Task directions ::
From the records below, copy the lines that include "ItemFile".

Supplied records ::
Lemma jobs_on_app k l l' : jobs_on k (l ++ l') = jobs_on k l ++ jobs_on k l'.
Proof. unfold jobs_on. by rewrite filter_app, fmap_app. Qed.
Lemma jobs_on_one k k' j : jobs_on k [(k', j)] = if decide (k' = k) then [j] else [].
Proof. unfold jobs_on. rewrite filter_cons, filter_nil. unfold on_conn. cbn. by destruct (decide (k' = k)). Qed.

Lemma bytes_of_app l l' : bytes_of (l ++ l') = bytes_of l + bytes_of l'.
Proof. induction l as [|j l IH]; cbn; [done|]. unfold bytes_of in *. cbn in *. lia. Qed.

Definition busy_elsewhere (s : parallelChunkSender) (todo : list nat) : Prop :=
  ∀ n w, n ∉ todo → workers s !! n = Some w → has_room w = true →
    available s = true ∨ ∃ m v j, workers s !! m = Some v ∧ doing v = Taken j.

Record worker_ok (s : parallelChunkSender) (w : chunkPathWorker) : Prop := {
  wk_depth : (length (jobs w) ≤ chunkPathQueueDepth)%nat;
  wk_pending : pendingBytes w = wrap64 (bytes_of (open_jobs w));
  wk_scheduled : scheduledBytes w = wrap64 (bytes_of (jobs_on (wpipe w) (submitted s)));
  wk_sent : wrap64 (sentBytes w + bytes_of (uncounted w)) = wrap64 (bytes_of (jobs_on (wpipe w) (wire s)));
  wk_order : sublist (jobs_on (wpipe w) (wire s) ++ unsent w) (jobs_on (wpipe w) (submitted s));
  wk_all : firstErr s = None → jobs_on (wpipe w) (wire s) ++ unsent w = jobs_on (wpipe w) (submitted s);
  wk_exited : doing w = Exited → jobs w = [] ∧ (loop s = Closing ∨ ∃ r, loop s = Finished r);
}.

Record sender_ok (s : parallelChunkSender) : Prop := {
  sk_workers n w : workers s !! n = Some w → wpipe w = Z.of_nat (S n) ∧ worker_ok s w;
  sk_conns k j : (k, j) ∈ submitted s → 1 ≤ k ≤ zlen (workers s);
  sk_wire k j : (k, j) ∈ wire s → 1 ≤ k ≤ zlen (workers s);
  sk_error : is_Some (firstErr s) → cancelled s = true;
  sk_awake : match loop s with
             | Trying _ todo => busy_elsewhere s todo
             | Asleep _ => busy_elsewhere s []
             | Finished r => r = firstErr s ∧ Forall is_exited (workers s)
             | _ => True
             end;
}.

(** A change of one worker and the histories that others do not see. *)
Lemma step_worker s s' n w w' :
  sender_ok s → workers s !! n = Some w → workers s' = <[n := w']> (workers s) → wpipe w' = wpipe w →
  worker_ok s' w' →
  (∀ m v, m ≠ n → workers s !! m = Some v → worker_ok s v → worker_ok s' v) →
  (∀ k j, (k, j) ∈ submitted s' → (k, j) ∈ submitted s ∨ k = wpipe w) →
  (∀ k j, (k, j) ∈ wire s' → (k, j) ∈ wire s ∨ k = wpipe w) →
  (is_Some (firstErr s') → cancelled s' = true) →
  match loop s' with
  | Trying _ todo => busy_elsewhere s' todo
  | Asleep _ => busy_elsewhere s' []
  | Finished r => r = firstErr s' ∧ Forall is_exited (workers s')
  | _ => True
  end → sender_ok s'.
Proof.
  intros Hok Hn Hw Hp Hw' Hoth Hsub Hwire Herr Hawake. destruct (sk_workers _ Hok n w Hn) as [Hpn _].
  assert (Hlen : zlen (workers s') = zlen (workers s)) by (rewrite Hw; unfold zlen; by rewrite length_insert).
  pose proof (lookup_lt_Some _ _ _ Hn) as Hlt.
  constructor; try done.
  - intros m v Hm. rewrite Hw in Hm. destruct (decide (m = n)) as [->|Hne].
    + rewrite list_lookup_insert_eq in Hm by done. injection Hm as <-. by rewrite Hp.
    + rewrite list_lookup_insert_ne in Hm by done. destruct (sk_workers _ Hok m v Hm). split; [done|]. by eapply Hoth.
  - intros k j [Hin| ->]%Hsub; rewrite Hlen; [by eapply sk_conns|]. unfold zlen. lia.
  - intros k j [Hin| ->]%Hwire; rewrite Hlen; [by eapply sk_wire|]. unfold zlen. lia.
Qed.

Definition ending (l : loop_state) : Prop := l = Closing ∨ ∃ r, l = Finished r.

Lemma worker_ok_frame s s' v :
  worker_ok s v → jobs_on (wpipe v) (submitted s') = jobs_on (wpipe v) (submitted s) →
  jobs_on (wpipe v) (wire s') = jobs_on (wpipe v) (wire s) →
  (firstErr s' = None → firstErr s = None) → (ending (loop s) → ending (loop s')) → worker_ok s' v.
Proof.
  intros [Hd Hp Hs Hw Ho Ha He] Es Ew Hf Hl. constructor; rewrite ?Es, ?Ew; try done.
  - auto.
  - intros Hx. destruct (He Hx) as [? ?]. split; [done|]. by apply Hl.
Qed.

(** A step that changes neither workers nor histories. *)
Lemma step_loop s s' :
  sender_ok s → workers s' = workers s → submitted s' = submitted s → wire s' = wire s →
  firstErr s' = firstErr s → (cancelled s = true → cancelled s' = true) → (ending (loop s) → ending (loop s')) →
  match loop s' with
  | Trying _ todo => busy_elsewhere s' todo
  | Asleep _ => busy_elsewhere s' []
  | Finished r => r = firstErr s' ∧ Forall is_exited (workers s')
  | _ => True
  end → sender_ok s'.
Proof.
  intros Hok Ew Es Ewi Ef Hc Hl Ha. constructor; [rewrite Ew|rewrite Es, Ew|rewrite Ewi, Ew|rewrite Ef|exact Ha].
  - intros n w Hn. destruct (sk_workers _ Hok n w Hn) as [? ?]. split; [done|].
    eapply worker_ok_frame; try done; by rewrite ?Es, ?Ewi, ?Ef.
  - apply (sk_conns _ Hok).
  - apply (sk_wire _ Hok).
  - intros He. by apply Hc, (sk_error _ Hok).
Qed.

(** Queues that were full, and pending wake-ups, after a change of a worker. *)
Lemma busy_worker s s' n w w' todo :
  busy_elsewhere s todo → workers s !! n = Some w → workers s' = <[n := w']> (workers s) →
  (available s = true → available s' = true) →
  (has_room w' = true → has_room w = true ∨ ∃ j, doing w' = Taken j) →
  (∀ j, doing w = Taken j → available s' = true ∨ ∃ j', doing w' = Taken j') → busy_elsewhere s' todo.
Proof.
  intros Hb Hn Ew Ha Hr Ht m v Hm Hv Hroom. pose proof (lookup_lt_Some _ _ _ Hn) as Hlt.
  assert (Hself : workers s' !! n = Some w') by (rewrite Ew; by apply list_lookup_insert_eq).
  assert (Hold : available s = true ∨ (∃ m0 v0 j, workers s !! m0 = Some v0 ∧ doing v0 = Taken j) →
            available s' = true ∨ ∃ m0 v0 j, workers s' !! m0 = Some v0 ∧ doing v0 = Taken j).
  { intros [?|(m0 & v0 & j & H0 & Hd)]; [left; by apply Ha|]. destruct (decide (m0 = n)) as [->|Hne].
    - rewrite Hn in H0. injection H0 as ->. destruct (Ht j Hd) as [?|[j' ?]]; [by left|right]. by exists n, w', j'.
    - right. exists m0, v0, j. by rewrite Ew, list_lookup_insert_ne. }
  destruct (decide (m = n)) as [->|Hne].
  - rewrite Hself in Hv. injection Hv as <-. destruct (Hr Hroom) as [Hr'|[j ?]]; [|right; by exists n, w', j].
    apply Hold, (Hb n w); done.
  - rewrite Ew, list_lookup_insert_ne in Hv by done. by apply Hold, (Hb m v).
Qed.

---

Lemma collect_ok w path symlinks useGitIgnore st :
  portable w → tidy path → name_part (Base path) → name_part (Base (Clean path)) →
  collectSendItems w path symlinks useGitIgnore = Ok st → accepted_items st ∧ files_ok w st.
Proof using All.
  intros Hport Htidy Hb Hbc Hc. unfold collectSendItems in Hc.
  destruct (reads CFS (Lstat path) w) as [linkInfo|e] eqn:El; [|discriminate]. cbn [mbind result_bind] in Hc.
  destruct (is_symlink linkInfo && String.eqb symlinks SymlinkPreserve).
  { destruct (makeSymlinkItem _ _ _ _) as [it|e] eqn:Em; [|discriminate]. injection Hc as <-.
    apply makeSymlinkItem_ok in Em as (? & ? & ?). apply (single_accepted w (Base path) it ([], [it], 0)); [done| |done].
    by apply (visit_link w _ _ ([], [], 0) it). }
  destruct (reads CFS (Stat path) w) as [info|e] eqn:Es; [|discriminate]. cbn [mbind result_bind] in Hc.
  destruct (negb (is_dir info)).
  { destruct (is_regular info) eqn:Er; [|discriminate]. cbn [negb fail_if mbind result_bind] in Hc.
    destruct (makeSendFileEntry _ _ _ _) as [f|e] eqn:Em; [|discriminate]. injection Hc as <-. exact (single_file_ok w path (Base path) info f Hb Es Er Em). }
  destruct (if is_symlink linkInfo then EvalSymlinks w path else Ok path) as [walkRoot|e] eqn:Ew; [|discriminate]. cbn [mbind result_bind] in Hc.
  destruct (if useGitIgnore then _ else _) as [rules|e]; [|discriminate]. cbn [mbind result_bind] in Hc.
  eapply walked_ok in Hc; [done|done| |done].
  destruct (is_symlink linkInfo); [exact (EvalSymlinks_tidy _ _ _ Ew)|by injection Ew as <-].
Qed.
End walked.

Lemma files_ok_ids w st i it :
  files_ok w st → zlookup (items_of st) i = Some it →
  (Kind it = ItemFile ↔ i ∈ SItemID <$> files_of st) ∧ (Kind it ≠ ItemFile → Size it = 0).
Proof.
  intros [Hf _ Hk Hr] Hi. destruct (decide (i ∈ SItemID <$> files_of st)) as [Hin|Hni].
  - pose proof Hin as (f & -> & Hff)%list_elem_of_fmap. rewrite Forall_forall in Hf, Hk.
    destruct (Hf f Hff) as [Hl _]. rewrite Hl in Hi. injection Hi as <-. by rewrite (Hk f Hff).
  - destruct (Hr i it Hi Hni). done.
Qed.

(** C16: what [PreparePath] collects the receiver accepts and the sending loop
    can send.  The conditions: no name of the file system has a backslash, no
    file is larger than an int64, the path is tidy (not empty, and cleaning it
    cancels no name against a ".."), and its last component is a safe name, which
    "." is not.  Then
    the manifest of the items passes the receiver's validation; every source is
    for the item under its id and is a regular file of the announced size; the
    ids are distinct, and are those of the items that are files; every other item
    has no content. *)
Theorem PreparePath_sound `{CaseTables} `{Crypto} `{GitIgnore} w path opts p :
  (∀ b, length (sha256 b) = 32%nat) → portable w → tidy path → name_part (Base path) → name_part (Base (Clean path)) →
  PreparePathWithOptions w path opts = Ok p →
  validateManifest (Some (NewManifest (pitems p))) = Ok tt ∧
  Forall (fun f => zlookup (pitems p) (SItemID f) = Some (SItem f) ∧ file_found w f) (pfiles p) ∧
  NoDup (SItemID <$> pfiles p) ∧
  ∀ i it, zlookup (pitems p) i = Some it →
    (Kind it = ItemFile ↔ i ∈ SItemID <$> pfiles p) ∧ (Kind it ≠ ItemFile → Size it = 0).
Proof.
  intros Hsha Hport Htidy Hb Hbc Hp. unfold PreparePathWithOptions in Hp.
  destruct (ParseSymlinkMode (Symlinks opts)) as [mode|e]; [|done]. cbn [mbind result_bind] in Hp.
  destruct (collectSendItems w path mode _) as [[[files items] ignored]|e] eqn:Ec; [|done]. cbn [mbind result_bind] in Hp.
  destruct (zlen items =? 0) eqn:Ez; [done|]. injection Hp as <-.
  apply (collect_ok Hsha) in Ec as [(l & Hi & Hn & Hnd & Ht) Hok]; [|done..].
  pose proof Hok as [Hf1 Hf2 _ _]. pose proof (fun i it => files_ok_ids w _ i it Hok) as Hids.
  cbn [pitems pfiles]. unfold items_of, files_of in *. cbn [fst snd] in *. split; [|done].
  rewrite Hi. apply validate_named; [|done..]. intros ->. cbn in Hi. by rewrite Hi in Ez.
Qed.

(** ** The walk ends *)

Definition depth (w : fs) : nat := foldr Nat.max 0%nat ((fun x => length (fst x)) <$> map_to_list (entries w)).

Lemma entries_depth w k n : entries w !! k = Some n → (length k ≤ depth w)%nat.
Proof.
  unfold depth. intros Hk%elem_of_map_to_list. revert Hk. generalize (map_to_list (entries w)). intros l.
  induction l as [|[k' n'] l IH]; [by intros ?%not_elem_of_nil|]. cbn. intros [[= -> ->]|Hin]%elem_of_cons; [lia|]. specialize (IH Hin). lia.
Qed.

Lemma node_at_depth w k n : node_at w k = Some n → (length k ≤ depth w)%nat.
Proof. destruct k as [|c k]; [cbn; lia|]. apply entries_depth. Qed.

---

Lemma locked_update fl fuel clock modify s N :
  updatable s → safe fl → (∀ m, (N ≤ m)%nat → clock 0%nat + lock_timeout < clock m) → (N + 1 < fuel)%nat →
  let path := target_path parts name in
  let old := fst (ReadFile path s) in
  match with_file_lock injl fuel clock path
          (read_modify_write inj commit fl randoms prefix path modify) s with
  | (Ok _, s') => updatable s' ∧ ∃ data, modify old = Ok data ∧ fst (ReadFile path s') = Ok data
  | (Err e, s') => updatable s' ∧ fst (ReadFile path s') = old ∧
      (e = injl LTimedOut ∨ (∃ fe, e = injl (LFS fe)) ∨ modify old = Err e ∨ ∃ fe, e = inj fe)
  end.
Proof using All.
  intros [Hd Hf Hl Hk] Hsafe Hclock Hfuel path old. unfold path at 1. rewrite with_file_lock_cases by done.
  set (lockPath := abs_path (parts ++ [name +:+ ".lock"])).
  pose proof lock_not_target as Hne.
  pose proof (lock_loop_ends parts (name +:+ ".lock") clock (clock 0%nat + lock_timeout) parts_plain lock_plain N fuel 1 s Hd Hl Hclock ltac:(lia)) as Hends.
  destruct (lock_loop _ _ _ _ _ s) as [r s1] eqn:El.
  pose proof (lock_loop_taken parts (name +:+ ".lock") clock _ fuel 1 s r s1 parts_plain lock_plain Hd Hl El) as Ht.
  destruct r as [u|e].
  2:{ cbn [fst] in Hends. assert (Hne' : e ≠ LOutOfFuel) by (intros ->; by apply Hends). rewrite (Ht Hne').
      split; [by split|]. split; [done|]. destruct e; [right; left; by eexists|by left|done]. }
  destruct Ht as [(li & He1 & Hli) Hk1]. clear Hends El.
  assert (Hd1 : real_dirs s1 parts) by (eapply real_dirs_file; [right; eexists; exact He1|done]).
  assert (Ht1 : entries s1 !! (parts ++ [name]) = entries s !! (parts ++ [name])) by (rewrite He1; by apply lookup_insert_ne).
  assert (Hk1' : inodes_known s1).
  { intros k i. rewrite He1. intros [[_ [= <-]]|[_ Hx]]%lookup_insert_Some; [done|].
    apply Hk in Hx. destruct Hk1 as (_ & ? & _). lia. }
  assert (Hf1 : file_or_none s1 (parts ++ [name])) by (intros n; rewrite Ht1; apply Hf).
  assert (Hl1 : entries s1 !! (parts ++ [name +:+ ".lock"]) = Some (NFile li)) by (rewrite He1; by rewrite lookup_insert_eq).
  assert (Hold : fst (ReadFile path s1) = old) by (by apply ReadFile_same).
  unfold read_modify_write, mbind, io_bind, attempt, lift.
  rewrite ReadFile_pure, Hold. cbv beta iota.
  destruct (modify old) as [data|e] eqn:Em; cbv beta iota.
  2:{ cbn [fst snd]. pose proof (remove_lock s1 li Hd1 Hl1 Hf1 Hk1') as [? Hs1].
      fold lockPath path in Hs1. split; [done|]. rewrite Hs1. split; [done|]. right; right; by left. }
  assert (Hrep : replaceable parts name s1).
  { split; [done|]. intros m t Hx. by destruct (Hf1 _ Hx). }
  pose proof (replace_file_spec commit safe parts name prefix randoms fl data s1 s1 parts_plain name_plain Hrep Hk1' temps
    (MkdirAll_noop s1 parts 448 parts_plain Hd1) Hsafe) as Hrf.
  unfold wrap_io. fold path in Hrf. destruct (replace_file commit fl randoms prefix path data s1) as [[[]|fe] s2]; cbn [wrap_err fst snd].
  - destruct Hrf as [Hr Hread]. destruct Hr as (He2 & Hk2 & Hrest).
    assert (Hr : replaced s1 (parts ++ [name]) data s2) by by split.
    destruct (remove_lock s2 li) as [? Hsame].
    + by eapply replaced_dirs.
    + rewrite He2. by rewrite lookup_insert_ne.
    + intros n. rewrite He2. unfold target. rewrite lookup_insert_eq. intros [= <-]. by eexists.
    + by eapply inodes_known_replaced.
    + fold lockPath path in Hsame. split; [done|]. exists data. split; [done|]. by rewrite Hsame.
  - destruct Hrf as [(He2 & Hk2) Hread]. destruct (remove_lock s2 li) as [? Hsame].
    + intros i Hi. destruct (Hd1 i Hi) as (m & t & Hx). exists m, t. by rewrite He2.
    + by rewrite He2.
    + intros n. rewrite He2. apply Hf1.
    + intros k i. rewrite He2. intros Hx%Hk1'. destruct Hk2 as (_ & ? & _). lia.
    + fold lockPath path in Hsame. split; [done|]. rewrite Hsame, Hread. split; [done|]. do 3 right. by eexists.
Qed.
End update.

Task output ::
  (Kind it = ItemFile ↔ i ∈ SItemID <$> files_of st) ∧ (Kind it ≠ ItemFile → Size it = 0).
    (Kind it = ItemFile ↔ i ∈ SItemID <$> pfiles p) ∧ (Kind it ≠ ItemFile → Size it = 0).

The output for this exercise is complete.